New $2 Million Endowed Scholarship Honors Johnson
By Kimber Williams
As the Emory Board of Trustees convened for its annual meeting in November, retiring Board Chair Ben F. Johnson III knew the gathering would bring a formal transition of power, as new Board Chair John Morgan was elected to the top leadership position.
For the most part, the plan went as expected, with Johnson stepping into an emeritus trustee role after serving on the board since 1995, the last thirteen years as its chair.
What Johnson didn’t anticipate: An announcement of the creation of a $2 million endowed scholarship in his name in the Emory College of Arts and Sciences.
In support of both Johnson’s service to the university and the Emory Scholarship Endowment Initiative—which emphasizes scholarship endowment as a priority—the Board of Trustees revealed the new scholarship during a special tribute dinner in his honor.
Given Johnson’s intellectual curiosity, commitment to scholarship and his deep roots at Emory—his father, Ben F. Johnson Jr., was dean of Emory Law from 1961 to 1973 and Johnson himself is a 1965 graduate of Emory College—an endowed scholarship was especially fitting, says Susan Cruse, senior vice president of development and alumni relations.
And the timing couldn’t be more appropriate, she adds.
Last fall, President James Wagner released a video message announcing that in order to ensure that Emory’s doors are open to all exceptional students, the university has begun an initiative to increase endowment funding for scholarships in every school.
“The Ben Johnson Scholarship Endowment is definitely part of the trustees’ commitment to scholarship endowment, which the university has designated as a top priority,” Cruse notes.
Support for the scholarship endowment “was initiated by the Emory Development and Communications subcommittee of the Board of Trustees,” she adds, a recommendation “that was embraced wholeheartedly by the full board.”
The announcement came as the culmination of an evening of warm reflection upon Johnson’s service and dedication, which included the presentation of a handcrafted set of bookends carved from Etowah Fleuri marble (also known as “Georgia Pink”) derived from a fountain that faced Asbury Circle in the 1950s and carved with a scroll motif reflecting various elements of campus architecture.
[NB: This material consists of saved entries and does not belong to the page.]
Lemma rstrip_fixed (s : string) : ends_clean s = true -> rstrip s = s.
Proof.
  induction s as [|c s IH]; simpl; [reflexivity|].
  destruct s as [|c' s'].
  - intros H. apply negb_true_iff in H. simpl. now rewrite H.
  - intros H. rewrite (IH H). reflexivity.
Qed.

Lemma rstrip_starts_clean (s : string) :
  starts_clean s = true -> starts_clean (rstrip s) = true.
Proof.
  destruct s as [|c s]; simpl; [reflexivity|].
  intros H. destruct (rstrip s).
  - apply negb_true_iff in H. rewrite H. simpl. now rewrite H.
  - exact H.
Qed.

Lemma strip_clean (s : string) :
  starts_clean (strip s) = true /\ ends_clean (strip s) = true.
Proof.
  unfold strip. split.
  - apply rstrip_starts_clean, lstrip_starts_clean.
  - apply rstrip_ends_clean.
Qed.

Lemma clean_trimmed (s : string) :
  starts_clean s = true -> ends_clean s = true -> trimmed s.
Proof.
  intros Hs He. unfold trimmed, strip.
  rewrite (lstrip_fixed s Hs). now apply rstrip_fixed.
Qed.

Lemma trimmed_clean (s : string) :
  trimmed s -> starts_clean s = true /\ ends_clean s = true.
Proof.
  unfold trimmed. intros H. rewrite <- H. apply strip_clean.
Qed.

Lemma strip_trimmed (s : string) : trimmed (strip s).
Proof.
  destruct (strip_clean s). now apply clean_trimmed.
Qed.

Lemma starts_clean_append (a b : string) :
  truthy a = true -> starts_clean a = true -> starts_clean (a ++ b) = true.
Proof.
  destruct a; simpl; [discriminate|auto].
Qed.

Lemma truthy_append_r (a b : string) :
  truthy b = true -> truthy (a ++ b) = true.
Proof.
  destruct a; simpl; auto.
Qed.

Lemma ends_clean_append (a b : string) :
  truthy b = true -> ends_clean b = true -> ends_clean (a ++ b) = true.
Proof.
  intros Hb He. induction a as [|c a IH]; simpl; [exact He|].
  destruct (a ++ b)%string eqn:E; [|exact IH].
  pose proof (truthy_append_r a b Hb) as T. rewrite E in T. discriminate.
Qed.

Lemma join_clean (sep : string) (parts : list string) :
  Forall clean_piece parts ->
  starts_clean (join sep parts) = true /\ ends_clean (join sep parts) = true
  /\ (parts <> [] -> truthy (join sep parts) = true).
Proof.
  unfold join. induction 1 as [|x l Hx Hl IH]; simpl.
  - repeat split. congruence.
  - destruct Hx as (Tx & Sx & Ex). destruct l as [|y l'].
    + repeat split; auto.
    + destruct IH as (_ & IHe & IHt).
      assert (T : truthy (String.concat sep (y :: l')) = true)
        by (apply IHt; discriminate).
      repeat split.
      * now apply starts_clean_append.
      * apply ends_clean_append.
        -- now apply truthy_append_r.
        -- now apply ends_clean_append.
      * intros _. destruct x; [discriminate|reflexivity].
Qed.

Lemma join_trimmed (sep : string) (parts : list string) :
  Forall clean_piece parts -> trimmed (join sep parts).
Proof.
  intros H. destruct (join_clean sep parts H) as (A & B & _).
  now apply clean_trimmed.
Qed.

Lemma slice_to_length (n : nat) (s : string) :
  String.length (slice_to n s) <= n.
Proof.
  revert s. induction n as [|n IH]; intros [|c s]; simpl; try lia.
  specialize (IH s). lia.
Qed.

Lemma slice_to_short (n : nat) (s : string) :
  String.length (slice_to n s) < n -> slice_to n s = s.
Proof.
  revert s. induction n as [|n IH]; intros [|c s]; simpl; try lia; auto.
  intros H. f_equal. apply IH. lia.
Qed.

Lemma slice_to_starts_clean (n : nat) (s : string) :
  starts_clean s = true -> starts_clean (slice_to n s) = true.
Proof.
  destruct n, s; simpl; auto.
Qed.

Lemma lower_char_hash (c : ascii) :
  Ascii.eqb "#"%char (lower_char c) = Ascii.eqb "#"%char c.
Proof.
  destruct c as [[] [] [] [] [] [] [] []]; reflexivity.
Qed.

(** Lowering a text does not change whether it begins with [#]. *)
Lemma startswith_hash_lower (s : string) :
  startswith (lower s) "#" = startswith s "#".
Proof.
  destruct s as [|c s]; [reflexivity|].
  cbn [startswith lower]. now rewrite lower_char_hash.
Qed.

(* ------------------------------------------------------------------ *)
(** ** Facts about the loops and the searches *)

Section Loops.

Context {A B : Type}.

(** A loop that only appends builds the concatenation of what each turn
    appends. *)
Lemma fold_left_appends (step : list B -> A -> list B) (f : A -> list B) :
  (forall acc a, step acc a = acc ++ f a) ->
  forall l acc, fold_left step l acc = acc ++ flat_map f l.
Proof.
  intros H l. induction l as [|a l IH]; intros acc; simpl.
  - now rewrite app_nil_r.
  - rewrite IH, H, <- app_assoc. reflexivity.
Qed.

Lemma flat_map_keep (keep : A -> bool) (f : A -> B) (l : list A) :
  flat_map (fun a => if keep a then [f a] else []) l = map f (filter keep l).
Proof.
  induction l as [|a l IH]; simpl; [reflexivity|].
  destruct (keep a); simpl; now rewrite IH.
Qed.

(** Two filters agree under a third one that implies they agree. *)
Lemma filter_under (f g h : A -> bool) (l : list A) :
  (forall x, f x = true -> g x = h x) ->
  filter f (filter g l) = filter f (filter h l).
Proof.
  intros H. induction l as [|a l IH]; simpl; [reflexivity|].
  destruct (g a) eqn:G, (h a) eqn:Hh; simpl; rewrite ?IH; try reflexivity;
    destruct (f a) eqn:F; try reflexivity;
    specialize (H a F); congruence.
Qed.

Lemma firstn_short (n : nat) (l : list A) :
  List.length l <= n -> firstn n l = l.
Proof.
  revert l. induction n as [|n IH]; intros [|a l]; simpl; try lia; auto.
  intros H. f_equal. apply IH. lia.
Qed.

Lemma firstn_bound (n : nat) (l : list A) : List.length (firstn n l) <= n.
Proof.
  revert l. induction n as [|n IH]; intros [|a l]; simpl; try lia.
  specialize (IH l). lia.
Qed.

Lemma firstn_min (n : nat) (l : list A) :
  List.length (firstn n l) = Nat.min n (List.length l).
Proof.
  revert l. induction n as [|n IH]; intros [|a l]; simpl; auto.
Qed.

Lemma filter_bound (f : A -> bool) (l : list A) :
  List.length (filter f l) <= List.length l.
Proof.
  induction l as [|a l IH]; simpl; [lia|].
  destruct (f a); simpl; lia.
Qed.

Lemma Forall_firstn (P : A -> Prop) (n : nat) (l : list A) :
  Forall P l -> Forall P (firstn n l).
Proof.
  intros H. revert n. induction H as [|a l Ha Hl IH]; intros [|n]; simpl;
    constructor; auto.
Qed.

End Loops.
Throughout the evening, Johnson was presented with a series of books “representing the breadth of the Emory community” to symbolically fill the marble bookends, said Rosemary Magee, former vice president and secretary of the university and director of the Manuscript, Archives, and Rare Book Library. In the end, it was a collection that embodied the spirit, depth, and full reach of the liberal arts: books of poetry and music; law and public policy; nursing, public health, and medicine; theology; regional literature; and history.
Following the book presentations, trustees Sonny Deriso and Diane Savage announced that Johnson’s new scholarship would be initiated as a $2 million endowment by the Board of Trustees, “as a perpetual reminder of the wisdom, insight, and integrity with which you have led this board and inspired Emory to strive for excellence in everything we do.”
Since the announcement, additional gifts and pledges to the endowment have been received, bringing the total to more than $2,140,000 including matching funds, Cruse says.